Stored items
..........
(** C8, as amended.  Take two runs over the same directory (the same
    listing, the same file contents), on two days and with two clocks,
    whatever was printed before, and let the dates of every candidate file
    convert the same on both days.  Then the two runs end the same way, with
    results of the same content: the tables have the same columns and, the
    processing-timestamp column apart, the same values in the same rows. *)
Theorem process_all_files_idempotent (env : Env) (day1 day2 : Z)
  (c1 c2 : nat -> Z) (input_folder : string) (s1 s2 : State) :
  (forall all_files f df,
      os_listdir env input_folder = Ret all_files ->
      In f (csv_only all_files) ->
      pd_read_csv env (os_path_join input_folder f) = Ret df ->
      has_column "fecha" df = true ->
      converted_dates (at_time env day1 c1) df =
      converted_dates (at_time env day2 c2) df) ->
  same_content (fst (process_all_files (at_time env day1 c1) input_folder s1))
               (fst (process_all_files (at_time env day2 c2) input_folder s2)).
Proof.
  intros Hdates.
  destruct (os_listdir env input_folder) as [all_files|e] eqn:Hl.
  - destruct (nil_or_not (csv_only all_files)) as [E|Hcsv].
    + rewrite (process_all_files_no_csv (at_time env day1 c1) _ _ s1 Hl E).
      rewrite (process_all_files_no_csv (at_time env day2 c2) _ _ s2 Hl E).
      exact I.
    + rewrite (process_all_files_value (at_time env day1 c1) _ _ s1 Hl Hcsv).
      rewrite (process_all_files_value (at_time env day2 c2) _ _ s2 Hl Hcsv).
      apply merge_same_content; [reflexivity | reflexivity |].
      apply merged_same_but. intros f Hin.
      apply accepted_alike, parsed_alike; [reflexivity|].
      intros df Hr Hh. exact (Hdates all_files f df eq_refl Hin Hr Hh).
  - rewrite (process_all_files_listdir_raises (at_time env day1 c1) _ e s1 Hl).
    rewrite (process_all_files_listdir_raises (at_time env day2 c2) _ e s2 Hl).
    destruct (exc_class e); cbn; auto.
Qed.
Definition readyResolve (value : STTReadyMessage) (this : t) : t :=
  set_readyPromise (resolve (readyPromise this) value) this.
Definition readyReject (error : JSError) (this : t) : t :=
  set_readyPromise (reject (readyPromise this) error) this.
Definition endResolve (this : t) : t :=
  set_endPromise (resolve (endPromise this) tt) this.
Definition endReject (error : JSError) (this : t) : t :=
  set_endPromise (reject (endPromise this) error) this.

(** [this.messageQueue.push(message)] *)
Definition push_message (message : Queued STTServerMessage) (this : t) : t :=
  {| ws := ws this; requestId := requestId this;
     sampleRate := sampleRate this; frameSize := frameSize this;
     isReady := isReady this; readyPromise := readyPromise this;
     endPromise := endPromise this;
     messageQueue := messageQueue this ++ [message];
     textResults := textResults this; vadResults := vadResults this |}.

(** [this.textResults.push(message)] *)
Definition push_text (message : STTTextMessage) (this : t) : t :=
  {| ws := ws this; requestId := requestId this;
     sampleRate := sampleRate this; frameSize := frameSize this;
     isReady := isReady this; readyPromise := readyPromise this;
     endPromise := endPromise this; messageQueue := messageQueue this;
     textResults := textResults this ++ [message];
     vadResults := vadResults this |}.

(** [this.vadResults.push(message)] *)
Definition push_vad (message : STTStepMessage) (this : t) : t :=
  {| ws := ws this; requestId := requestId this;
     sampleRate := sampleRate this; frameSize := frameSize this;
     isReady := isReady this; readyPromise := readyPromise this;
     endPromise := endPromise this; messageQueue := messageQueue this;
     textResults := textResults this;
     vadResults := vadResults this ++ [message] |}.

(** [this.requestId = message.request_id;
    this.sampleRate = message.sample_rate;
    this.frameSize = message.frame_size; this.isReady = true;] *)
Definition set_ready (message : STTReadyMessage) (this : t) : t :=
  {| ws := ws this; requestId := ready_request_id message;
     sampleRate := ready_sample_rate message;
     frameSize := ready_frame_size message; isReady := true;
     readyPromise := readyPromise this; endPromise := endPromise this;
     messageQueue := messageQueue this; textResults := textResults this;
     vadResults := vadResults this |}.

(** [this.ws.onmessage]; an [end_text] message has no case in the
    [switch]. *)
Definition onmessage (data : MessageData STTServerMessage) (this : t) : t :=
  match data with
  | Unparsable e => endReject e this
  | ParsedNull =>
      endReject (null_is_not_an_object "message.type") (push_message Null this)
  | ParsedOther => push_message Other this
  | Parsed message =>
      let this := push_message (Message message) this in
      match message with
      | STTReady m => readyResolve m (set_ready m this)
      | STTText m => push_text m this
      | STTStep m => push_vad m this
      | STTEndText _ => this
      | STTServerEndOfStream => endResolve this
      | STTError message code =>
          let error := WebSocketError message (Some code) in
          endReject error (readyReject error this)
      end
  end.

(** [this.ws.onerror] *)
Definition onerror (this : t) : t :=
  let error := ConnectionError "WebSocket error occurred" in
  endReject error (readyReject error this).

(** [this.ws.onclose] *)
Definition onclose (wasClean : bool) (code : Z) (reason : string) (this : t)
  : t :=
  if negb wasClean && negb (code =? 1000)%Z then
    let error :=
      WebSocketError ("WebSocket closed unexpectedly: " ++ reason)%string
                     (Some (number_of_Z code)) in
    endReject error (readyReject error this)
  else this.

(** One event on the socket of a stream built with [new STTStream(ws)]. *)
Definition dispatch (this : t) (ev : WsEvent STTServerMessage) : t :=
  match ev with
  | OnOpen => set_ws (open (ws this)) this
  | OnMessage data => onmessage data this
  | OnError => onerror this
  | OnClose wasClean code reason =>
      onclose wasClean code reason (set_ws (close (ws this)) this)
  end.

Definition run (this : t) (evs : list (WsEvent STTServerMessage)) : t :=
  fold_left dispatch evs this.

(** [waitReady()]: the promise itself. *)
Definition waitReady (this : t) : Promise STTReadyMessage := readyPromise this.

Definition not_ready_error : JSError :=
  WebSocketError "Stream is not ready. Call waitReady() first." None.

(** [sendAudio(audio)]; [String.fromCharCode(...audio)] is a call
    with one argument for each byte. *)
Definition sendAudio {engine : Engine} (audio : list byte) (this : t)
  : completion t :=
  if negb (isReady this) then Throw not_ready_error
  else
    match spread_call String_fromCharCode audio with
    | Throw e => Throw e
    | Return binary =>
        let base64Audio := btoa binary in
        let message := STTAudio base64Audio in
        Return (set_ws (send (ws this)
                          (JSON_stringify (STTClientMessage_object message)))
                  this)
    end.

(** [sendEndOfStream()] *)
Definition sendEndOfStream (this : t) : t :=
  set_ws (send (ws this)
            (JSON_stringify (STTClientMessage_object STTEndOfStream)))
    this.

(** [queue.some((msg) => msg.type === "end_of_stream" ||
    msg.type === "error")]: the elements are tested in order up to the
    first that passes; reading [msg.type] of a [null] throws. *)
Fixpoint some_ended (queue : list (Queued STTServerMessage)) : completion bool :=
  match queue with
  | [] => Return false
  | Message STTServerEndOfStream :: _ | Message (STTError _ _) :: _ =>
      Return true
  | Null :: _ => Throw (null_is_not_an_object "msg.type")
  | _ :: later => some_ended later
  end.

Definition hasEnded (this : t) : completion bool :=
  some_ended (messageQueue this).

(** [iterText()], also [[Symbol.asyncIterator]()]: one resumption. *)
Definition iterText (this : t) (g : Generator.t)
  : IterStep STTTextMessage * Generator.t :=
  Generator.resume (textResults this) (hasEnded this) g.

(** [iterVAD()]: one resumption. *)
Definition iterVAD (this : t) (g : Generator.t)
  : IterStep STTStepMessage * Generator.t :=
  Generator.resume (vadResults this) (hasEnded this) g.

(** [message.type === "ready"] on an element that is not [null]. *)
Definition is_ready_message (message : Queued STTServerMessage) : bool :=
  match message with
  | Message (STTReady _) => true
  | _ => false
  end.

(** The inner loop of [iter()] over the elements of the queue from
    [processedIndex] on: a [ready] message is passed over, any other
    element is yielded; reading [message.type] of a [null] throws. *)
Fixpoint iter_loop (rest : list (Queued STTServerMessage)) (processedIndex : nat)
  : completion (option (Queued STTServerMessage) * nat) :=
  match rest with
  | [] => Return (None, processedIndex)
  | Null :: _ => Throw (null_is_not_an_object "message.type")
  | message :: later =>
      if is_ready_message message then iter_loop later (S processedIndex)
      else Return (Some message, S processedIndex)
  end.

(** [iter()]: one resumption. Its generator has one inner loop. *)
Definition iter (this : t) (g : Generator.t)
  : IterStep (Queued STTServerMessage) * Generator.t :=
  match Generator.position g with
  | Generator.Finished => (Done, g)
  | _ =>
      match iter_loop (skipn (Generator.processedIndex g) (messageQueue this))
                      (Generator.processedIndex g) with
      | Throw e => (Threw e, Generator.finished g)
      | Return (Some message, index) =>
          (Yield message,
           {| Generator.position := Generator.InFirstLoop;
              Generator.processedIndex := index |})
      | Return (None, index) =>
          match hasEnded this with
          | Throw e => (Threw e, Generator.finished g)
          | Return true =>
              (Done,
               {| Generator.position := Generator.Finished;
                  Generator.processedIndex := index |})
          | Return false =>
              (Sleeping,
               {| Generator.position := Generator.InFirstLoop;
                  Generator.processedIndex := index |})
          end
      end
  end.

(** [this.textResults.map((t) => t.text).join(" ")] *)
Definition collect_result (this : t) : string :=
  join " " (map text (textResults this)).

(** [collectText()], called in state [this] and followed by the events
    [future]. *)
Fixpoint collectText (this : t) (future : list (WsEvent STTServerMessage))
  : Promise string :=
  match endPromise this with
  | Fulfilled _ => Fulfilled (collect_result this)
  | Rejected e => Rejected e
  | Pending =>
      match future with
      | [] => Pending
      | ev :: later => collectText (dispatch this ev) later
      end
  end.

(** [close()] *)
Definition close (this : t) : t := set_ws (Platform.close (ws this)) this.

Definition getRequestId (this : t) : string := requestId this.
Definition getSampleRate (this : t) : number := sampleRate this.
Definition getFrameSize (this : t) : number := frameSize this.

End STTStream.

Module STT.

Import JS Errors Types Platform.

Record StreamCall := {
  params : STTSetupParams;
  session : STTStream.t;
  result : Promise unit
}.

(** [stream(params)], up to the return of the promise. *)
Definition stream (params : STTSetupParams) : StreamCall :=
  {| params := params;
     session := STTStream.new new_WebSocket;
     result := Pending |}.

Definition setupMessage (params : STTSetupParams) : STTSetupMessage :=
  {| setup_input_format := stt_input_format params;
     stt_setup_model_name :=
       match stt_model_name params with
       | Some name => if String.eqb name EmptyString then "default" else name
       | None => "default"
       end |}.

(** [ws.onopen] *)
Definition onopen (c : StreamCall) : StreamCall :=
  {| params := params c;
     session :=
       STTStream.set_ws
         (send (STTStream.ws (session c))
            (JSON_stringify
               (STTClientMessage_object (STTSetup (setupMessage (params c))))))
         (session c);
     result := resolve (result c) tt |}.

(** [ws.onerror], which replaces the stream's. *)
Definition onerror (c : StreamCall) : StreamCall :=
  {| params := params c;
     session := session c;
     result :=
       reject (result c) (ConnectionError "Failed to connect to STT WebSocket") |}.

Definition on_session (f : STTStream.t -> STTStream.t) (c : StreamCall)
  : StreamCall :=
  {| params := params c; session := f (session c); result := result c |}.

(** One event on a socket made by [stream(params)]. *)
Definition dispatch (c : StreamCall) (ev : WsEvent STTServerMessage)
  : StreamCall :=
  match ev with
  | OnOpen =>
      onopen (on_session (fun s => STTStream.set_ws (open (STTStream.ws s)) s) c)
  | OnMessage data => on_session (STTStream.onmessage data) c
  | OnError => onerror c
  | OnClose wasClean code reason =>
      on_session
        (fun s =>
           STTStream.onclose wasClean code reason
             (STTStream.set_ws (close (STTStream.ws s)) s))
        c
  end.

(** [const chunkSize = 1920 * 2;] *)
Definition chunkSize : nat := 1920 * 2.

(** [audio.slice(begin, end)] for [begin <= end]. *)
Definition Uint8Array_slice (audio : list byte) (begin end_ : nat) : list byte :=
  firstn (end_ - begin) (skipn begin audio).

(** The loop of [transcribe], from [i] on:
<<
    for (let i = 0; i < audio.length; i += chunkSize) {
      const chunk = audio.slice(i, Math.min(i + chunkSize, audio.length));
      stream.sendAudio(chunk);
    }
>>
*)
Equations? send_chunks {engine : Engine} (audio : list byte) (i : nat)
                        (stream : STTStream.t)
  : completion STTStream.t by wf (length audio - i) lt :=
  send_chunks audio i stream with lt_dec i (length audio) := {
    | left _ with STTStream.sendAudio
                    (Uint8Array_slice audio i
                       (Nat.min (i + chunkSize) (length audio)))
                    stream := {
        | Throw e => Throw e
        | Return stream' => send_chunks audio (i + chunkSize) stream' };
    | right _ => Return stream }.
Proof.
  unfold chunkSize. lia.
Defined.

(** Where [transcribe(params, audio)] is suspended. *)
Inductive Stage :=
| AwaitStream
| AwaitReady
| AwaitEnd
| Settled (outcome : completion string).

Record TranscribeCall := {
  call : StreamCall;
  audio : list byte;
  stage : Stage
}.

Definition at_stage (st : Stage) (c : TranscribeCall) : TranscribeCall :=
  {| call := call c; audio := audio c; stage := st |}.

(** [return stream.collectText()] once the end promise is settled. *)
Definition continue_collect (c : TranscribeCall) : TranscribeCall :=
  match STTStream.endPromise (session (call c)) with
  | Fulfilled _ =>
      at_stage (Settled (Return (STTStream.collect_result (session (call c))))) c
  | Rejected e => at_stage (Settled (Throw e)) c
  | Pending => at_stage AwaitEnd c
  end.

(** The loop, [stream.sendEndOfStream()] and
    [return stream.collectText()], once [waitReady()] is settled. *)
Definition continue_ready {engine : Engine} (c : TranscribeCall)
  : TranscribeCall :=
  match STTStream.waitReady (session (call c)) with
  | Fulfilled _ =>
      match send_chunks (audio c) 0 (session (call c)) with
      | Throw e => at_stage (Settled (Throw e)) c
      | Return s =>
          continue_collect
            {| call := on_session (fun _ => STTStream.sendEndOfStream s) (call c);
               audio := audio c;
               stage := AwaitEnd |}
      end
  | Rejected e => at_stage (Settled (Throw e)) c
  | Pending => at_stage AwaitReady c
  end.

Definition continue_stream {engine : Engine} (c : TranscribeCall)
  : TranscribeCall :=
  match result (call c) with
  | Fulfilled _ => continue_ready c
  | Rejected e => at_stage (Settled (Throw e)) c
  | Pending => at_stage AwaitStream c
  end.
..........
■ **What you have to do**
In the answer, give the lines from the first line of the data through the line with "(forall all_files f", exactly as they appear and with no additions.

■ **Written solution**
(** C8, as amended.  Take two runs over the same directory (the same
    listing, the same file contents), on two days and with two clocks,
    whatever was printed before, and let the dates of every candidate file
    convert the same on both days.  Then the two runs end the same way, with
    results of the same content: the tables have the same columns and, the
    processing-timestamp column apart, the same values in the same rows. *)
Theorem process_all_files_idempotent (env : Env) (day1 day2 : Z)
  (c1 c2 : nat -> Z) (input_folder : string) (s1 s2 : State) :
  (forall all_files f df,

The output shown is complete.